И вдруг Митя почувствовал, как легкое дуновение, похожее на отголосок слабого ветерка, коснулось его лица. Ему стало опять страшно: откуда здесь ветер? «Господи, на том свете, поди-ка, легче, перекреститься, что ли? — подумал Митя. — А может, и впрямь перекреститься? Не поможет? Так и не повредит?»
Митя теперь отчетливо ощущал легкий приятный сквознячок. Он холодил лицо, ободрял и даже пах чем-то паленым. Так пахнет у костра. Значит, пахнет из провала? Митя опять зажег спичку, она погасла. Ее задуло.

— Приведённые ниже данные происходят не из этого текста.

(** * A shallow embedding of the OpenCog core of v8c

    The atom store ([AtomSpace], src/opencog/atomspace/atomspace.cc and
    atom.cc) and the agent orchestrator
    (src/opencog/agents/agent-orchestrator.cc, agent.cc) are translated
    function by function.  Locks are not modelled: every store operation
    runs under the store's single mutex, so each operation is one atomic
    state transformer. *)

From Stdlib Require Import ZArith String List Sorted Lia.
From stdpp Require Import gmap strings list fin_maps.

Local Open Scope string_scope.
Local Open Scope Z_scope.
Local Open Scope list_scope.

(** ** Atoms (include/opencog/atom.h, atom.cc) *)

Module Atoms.

Inductive AtomType : Type :=
| NODE
| LINK
| CONCEPT_NODE
| PREDICATE_NODE
| VARIABLE_NODE
| EVALUATION_LINK
| INHERITANCE_LINK
| SIMILARITY_LINK
| EXECUTION_LINK.

#[global] Instance AtomType_eq_dec : EqDecision AtomType.
Proof. solve_decision. Defined.

(** The enumerators' underlying values: the order of [std::multimap]'s keys. *)
Definition AtomType_value (t : AtomType) : Z :=
  match t with
  | NODE => 0
  | LINK => 1
  | CONCEPT_NODE => 2
  | PREDICATE_NODE => 3
  | VARIABLE_NODE => 4
  | EVALUATION_LINK => 5
  | INHERITANCE_LINK => 6
  | SIMILARITY_LINK => 7
  | EXECUTION_LINK => 8
  end.

(** The store only ever builds [Node] and [Link] objects.  A
    [shared_ptr<Atom>] is modelled by the object it points to; the truth
    value, the one mutable field, is read by no index operation and is left
    out. *)
#[warnings="-register-all"]
Inductive Atom : Type :=
| Node (type_ : AtomType) (name_ : string) (id_ : Z)
| Link (type_ : AtomType) (name_ : string) (id_ : Z) (outgoing_ : list Atom).

Definition type (a : Atom) : AtomType :=
  match a with Node t _ _ => t | Link t _ _ _ => t end.

Definition name (a : Atom) : string :=
  match a with Node _ n _ => n | Link _ n _ _ => n end.

Definition id (a : Atom) : Z :=
  match a with Node _ _ i => i | Link _ _ i _ => i end.

Definition IsNode (a : Atom) : bool :=
  match a with Node _ _ _ => true | Link _ _ _ _ => false end.

Definition IsLink (a : Atom) : bool :=
  match a with Node _ _ _ => false | Link _ _ _ _ => true end.

(** [uint64_t] arithmetic: [next_id_++] wraps at 2^64. *)
Definition UINT64_MOD : Z := 2 ^ 64.

Definition incr_uint64 (n : Z) : Z := (n + 1) mod UINT64_MOD.

(** [uint64_t Atom::next_id_ = 1;] *)
Definition initial_next_id_ : Z := 1.

(** [Atom::Atom]: [id_(next_id_++)].  The static counter is threaded
    explicitly: the constructors take it and return its new value. *)
Definition new_Node (type_ : AtomType) (name_ : string) (next_id_ : Z)
  : Atom * Z :=
  (Node type_ name_ next_id_, incr_uint64 next_id_).

Definition new_Link (type_ : AtomType) (name_ : string)
    (outgoing_ : list Atom) (next_id_ : Z) : Atom * Z :=
  (Link type_ name_ next_id_ outgoing_, incr_uint64 next_id_).

(** ** std::multimap<AtomType, shared_ptr<Atom>>

    Entries are kept in key order; [insert] puts a new entry at the upper
    bound of its key's range, so equal keys stay in insertion order. *)

Abbreviation multimap := (list (AtomType * Atom)) (only parsing).

Fixpoint multimap_insert (k : AtomType) (v : Atom) (m : multimap) : multimap :=
  match m with
  | [] => [(k, v)]
  | e :: m' =>
      if AtomType_value k <? AtomType_value (fst e)
      then (k, v) :: e :: m'
      else e :: multimap_insert k v m'
  end.

(** [equal_range(k)]: the entries whose key is [k], in container order. *)
Definition equal_range (k : AtomType) (m : multimap) : multimap :=
  filter (fun e => fst e = k) m.

(** The loop of [RemoveAtom]: walk [equal_range(k)], erase the first entry
    whose atom has the given id, and stop. *)
Fixpoint multimap_erase_id (k : AtomType) (i : Z) (m : multimap) : multimap :=
  match m with
  | [] => []
  | e :: m' =>
      if bool_decide (fst e = k) && (id (snd e) =? i)
      then m'
      else e :: multimap_erase_id k i m'
  end.

(** ** AtomSpace (include/opencog/atomspace.h, atomspace.cc) *)

Record AtomSpace : Type := mkAtomSpace {
  tenant_id_ : string;
  atoms_by_id_ : gmap Z Atom;
  atoms_by_name_ : gmap string Atom;
  atoms_by_type_ : multimap
}.

(** [AtomSpace::AtomSpace(tenant_id)] *)
Definition new_AtomSpace (tenant_id : string) : AtomSpace :=
  mkAtomSpace tenant_id ∅ ∅ [].

(** The test at the head of [AddNode]:
    [it != atoms_by_name_.end() && it->second->IsNode()]. *)
Definition find_node (name_ : string) (s : AtomSpace) : option Atom :=
  match atoms_by_name_ s !! name_ with
  | Some found => if IsNode found then Some found else None
  | None => None
  end.

Definition AddNode (type_ : AtomType) (name_ : string)
    (next_id_ : Z) (s : AtomSpace) : Atom * Z * AtomSpace :=
  match find_node name_ s with
  | Some found => (found, next_id_, s)
  | None =>
      let '(node, next_id') := new_Node type_ name_ next_id_ in
      (node, next_id',
       mkAtomSpace (tenant_id_ s)
         (<[id node := node]> (atoms_by_id_ s))
         (<[name_ := node]> (atoms_by_name_ s))
         (multimap_insert type_ node (atoms_by_type_ s)))
  end.

Definition AddLink (type_ : AtomType) (name_ : string)
    (outgoing : list Atom) (next_id_ : Z) (s : AtomSpace)
  : Atom * Z * AtomSpace :=
  let '(link, next_id') := new_Link type_ name_ outgoing next_id_ in
  (link, next_id',
   mkAtomSpace (tenant_id_ s)
     (<[id link := link]> (atoms_by_id_ s))
     (<[name_ := link]> (atoms_by_name_ s))
     (multimap_insert type_ link (atoms_by_type_ s))).

(** [None] is the null pointer returned on a miss. *)
Definition GetAtom (s : AtomSpace) (i : Z) : option Atom :=
  atoms_by_id_ s !! i.

Definition GetAtomByName (s : AtomSpace) (n : string) : option Atom :=
  atoms_by_name_ s !! n.

Definition GetAtomsByType (s : AtomSpace) (t : AtomType) : list Atom :=
  snd <$> equal_range t (atoms_by_type_ s).

Definition RemoveAtom (i : Z) (s : AtomSpace) : bool * AtomSpace :=
  match atoms_by_id_ s !! i with
  | None => (false, s)
  | Some atom =>
      (true,
       mkAtomSpace (tenant_id_ s)
         (delete i (atoms_by_id_ s))
         (delete (name atom) (atoms_by_name_ s))
         (multimap_erase_id (type atom) i (atoms_by_type_ s)))
  end.

Definition Clear (s : AtomSpace) : AtomSpace :=
  mkAtomSpace (tenant_id_ s) ∅ ∅ [].

Definition Size (s : AtomSpace) : nat := size (atoms_by_id_ s).

(** *** The consistency of the three indices

    What every store built by the operations above satisfies, relative to
    the current value of the id counter: the by-id index is keyed by the
    atoms' own ids, all of them handed out already; a by-name entry is keyed
    by its atom's name and its atom is in the by-id index; the by-id and
    by-type indices hold the same atoms, each once, under its own type. *)
Record store_inv (next_id_ : Z) (s : AtomSpace) : Prop := mk_store_inv {
  inv_id_key : forall i a, atoms_by_id_ s !! i = Some a -> id a = i;
  inv_id_old : forall i a, atoms_by_id_ s !! i = Some a -> i < next_id_;
  inv_name : forall n a,
    atoms_by_name_ s !! n = Some a ->
    name a = n /\ atoms_by_id_ s !! id a = Some a;
  inv_id_type : forall i a,
    atoms_by_id_ s !! i = Some a -> (type a, a) ∈ atoms_by_type_ s;
  inv_type_id : forall t a,
    (t, a) ∈ atoms_by_type_ s ->
    t = type a /\ atoms_by_id_ s !! id a = Some a;
  inv_type_once : NoDup ((fun e => id (snd e)) <$> atoms_by_type_ s)
}.

(** The counter has room for one more atom. *)
Definition counter_ok (next_id_ : Z) : Prop :=
  0 <= next_id_ /\ next_id_ + 1 < UINT64_MOD.

(** [AddNode] called once per requested type, always with the same name. *)
Fixpoint AddNode_each (types : list AtomType) (name_ : string)
    (next_id_ : Z) (s : AtomSpace) : list Atom * Z * AtomSpace :=
  match types with
  | [] => ([], next_id_, s)
  | t :: ts =>
      let '(a, next1, s1) := AddNode t name_ next_id_ s in
      let '(rest, next2, s2) := AddNode_each ts name_ next1 s1 in
      (a :: rest, next2, s2)
  end.

(** The scenario of the spec: a fresh store, [AddNode(CONCEPT_NODE, "X")],
    then [AddLink(INHERITANCE_LINK, "X", {node})]. *)
Definition node_X : Atom := Node CONCEPT_NODE "X" 1.
Definition link_X : Atom := Link INHERITANCE_LINK "X" 2 [node_X].

Definition store_X : AtomSpace :=
  snd (AddNode CONCEPT_NODE "X" initial_next_id_ (new_AtomSpace "tenant")).

Definition store_XX : AtomSpace :=
  snd (AddLink INHERITANCE_LINK "X" [node_X] 2 store_X).

(** [AtomSpace::Query]: one pass over [atoms_by_id_], keeping the atoms the
    predicate accepts.  The iteration order of [std::unordered_map] is not
    specified; the order [map_to_list] gives stands for it, and nothing
    below depends on which order it is. *)
Definition Query (predicate : Atom -> bool) (s : AtomSpace) : list Atom :=
  List.filter predicate (snd <$> map_to_list (atoms_by_id_ s)).

(** The enumerators of [AtomType], in declaration order. *)
Definition all_types : list AtomType :=
  [NODE; LINK; CONCEPT_NODE; PREDICATE_NODE; VARIABLE_NODE; EVALUATION_LINK;
   INHERITANCE_LINK; SIMILARITY_LINK; EXECUTION_LINK].

(** The order [std::multimap] keeps its entries in: keys never decrease. *)
Definition multimap_sorted (m : multimap) : Prop :=
  StronglySorted
    (fun e1 e2 => AtomType_value (fst e1) <= AtomType_value (fst e2)) m.

End Atoms.

(** ** The process: the static id counter and the stores of all tenants

    [Atom::next_id_] is one counter for the whole process;
    [AtomSpaceManager] maps tenants to their stores. *)

Module Process.
Import Atoms.

Record Process : Type := mkProcess {
  next_id_ : Z;
  atomspaces_ : gmap string AtomSpace
}.

Definition initial : Process := mkProcess initial_next_id_ ∅.

(** [AtomSpaceManager::GetOrCreateAtomSpace] *)
Definition GetOrCreateAtomSpace (tenant_id : string) (p : Process)
  : AtomSpace * Process :=
  match atomspaces_ p !! tenant_id with
  | Some s => (s, p)
  | None =>
      let atomspace := new_AtomSpace tenant_id in
      (atomspace,
       mkProcess (next_id_ p) (<[tenant_id := atomspace]> (atomspaces_ p)))
  end.

(** [AtomSpaceManager::GetAtomSpace] *)
Definition GetAtomSpace (tenant_id : string) (p : Process) : option AtomSpace :=
  atomspaces_ p !! tenant_id.

(** [AtomSpaceManager::RemoveAtomSpace] *)
Definition RemoveAtomSpace (tenant_id : string) (p : Process) : bool * Process :=
  (bool_decide (is_Some (atomspaces_ p !! tenant_id)),
   mkProcess (next_id_ p) (delete tenant_id (atomspaces_ p))).

(** [AtomSpaceManager::TenantCount] *)
Definition TenantCount (p : Process) : nat := size (atomspaces_ p).

(** A call on the store of a tenant, reached through the manager. *)
Inductive Call : Type :=
| CallAddNode (tenant : string) (type_ : AtomType) (name_ : string)
| CallAddLink (tenant : string) (type_ : AtomType) (name_ : string)
    (outgoing : list Atom)
| CallRemoveAtom (tenant : string) (i : Z)
| CallClear (tenant : string)
| CallRemoveAtomSpace (tenant : string).

(** The mutated store object is the one the manager holds. *)
Definition put (tenant : string) (s : AtomSpace) (next : Z) (p : Process)
  : Process :=
  mkProcess next (<[tenant := s]> (atomspaces_ p)).

(** One call; the first component is the id given to the atom the call
    constructed, if it constructed one. *)
Definition step (c : Call) (p : Process) : option Z * Process :=
  match c with
  | CallAddNode tenant t n =>
      let '(s, p1) := GetOrCreateAtomSpace tenant p in
      let '(a, next', s') := AddNode t n (next_id_ p1) s in
      (match find_node n s with Some _ => None | None => Some (id a) end,
       put tenant s' next' p1)
  | CallAddLink tenant t n out =>
      let '(s, p1) := GetOrCreateAtomSpace tenant p in
      let '(a, next', s') := AddLink t n out (next_id_ p1) s in
      (Some (id a), put tenant s' next' p1)
  | CallRemoveAtom tenant i =>
      let '(s, p1) := GetOrCreateAtomSpace tenant p in
      (None, put tenant (snd (RemoveAtom i s)) (next_id_ p1) p1)
  | CallClear tenant =>
      let '(s, p1) := GetOrCreateAtomSpace tenant p in
      (None, put tenant (Clear s) (next_id_ p1) p1)
  | CallRemoveAtomSpace tenant => (None, snd (RemoveAtomSpace tenant p))
  end.

(** A sequence of calls; the ids handed out, oldest first. *)
Fixpoint run (cs : list Call) (p : Process) : list Z * Process :=
  match cs with
  | [] => ([], p)
  | c :: cs' =>
      let '(o, p1) := step c p in
      let '(ids, p2) := run cs' p1 in
      (match o with Some i => i :: ids | None => ids end, p2)
  end.

(** *** Two calls that overlap

    [next_id_++] in [Atom::Atom] is a read of the static counter followed
    by a write.  A call holds the mutex of its own store only, so two
    threads working on the stores of two tenants are not kept apart: the
    second can read the counter after the first has read it and before the
    first has written it back.  Both calls then work with the same
    reading, each writes back that reading plus one, and the write that
    lands last stays. *)
Definition with_next_id (n : Z) (p : Process) : Process :=
  mkProcess n (atomspaces_ p).

Definition step_overlapping (c1 c2 : Call) (p : Process)
  : option Z * option Z * Process :=
  let reading := next_id_ p in
  let '(o1, p1) := step c1 p in
  let '(o2, p2) := step c2 (with_next_id reading p1) in
  (o1, o2,
   with_next_id
     (match o2 with Some _ => next_id_ p2 | None => next_id_ p1 end) p2).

Наверху дед уже волновался. Он спрашивал ежеминутно:
— Ну, чего он там?
— Откуда я знаю, — отзывался Шамран, — дергается, продвигается вперед. Сигналит — все в порядке.
— Сигналит. А может, его придавило? Ты давай-ка, Шамран, иди за Митей по веревке, а ты, боцман, давай вниз — травить будешь. И кончайте эту мултановку…
Митя тем временем достиг обрыва. Зажег спичку, но ветерок мешал. Язычок пламени синим флажком указывал в ту сторону, откуда пробрался Митя. Он ощупал самый край провала и даже сунул руку в пропасть.
Куда там… Бездна! Митя с трудом зажег еще одну спичку и, прикрывая ее ладонью, попытался поджечь нащупанную в кармане бумажку…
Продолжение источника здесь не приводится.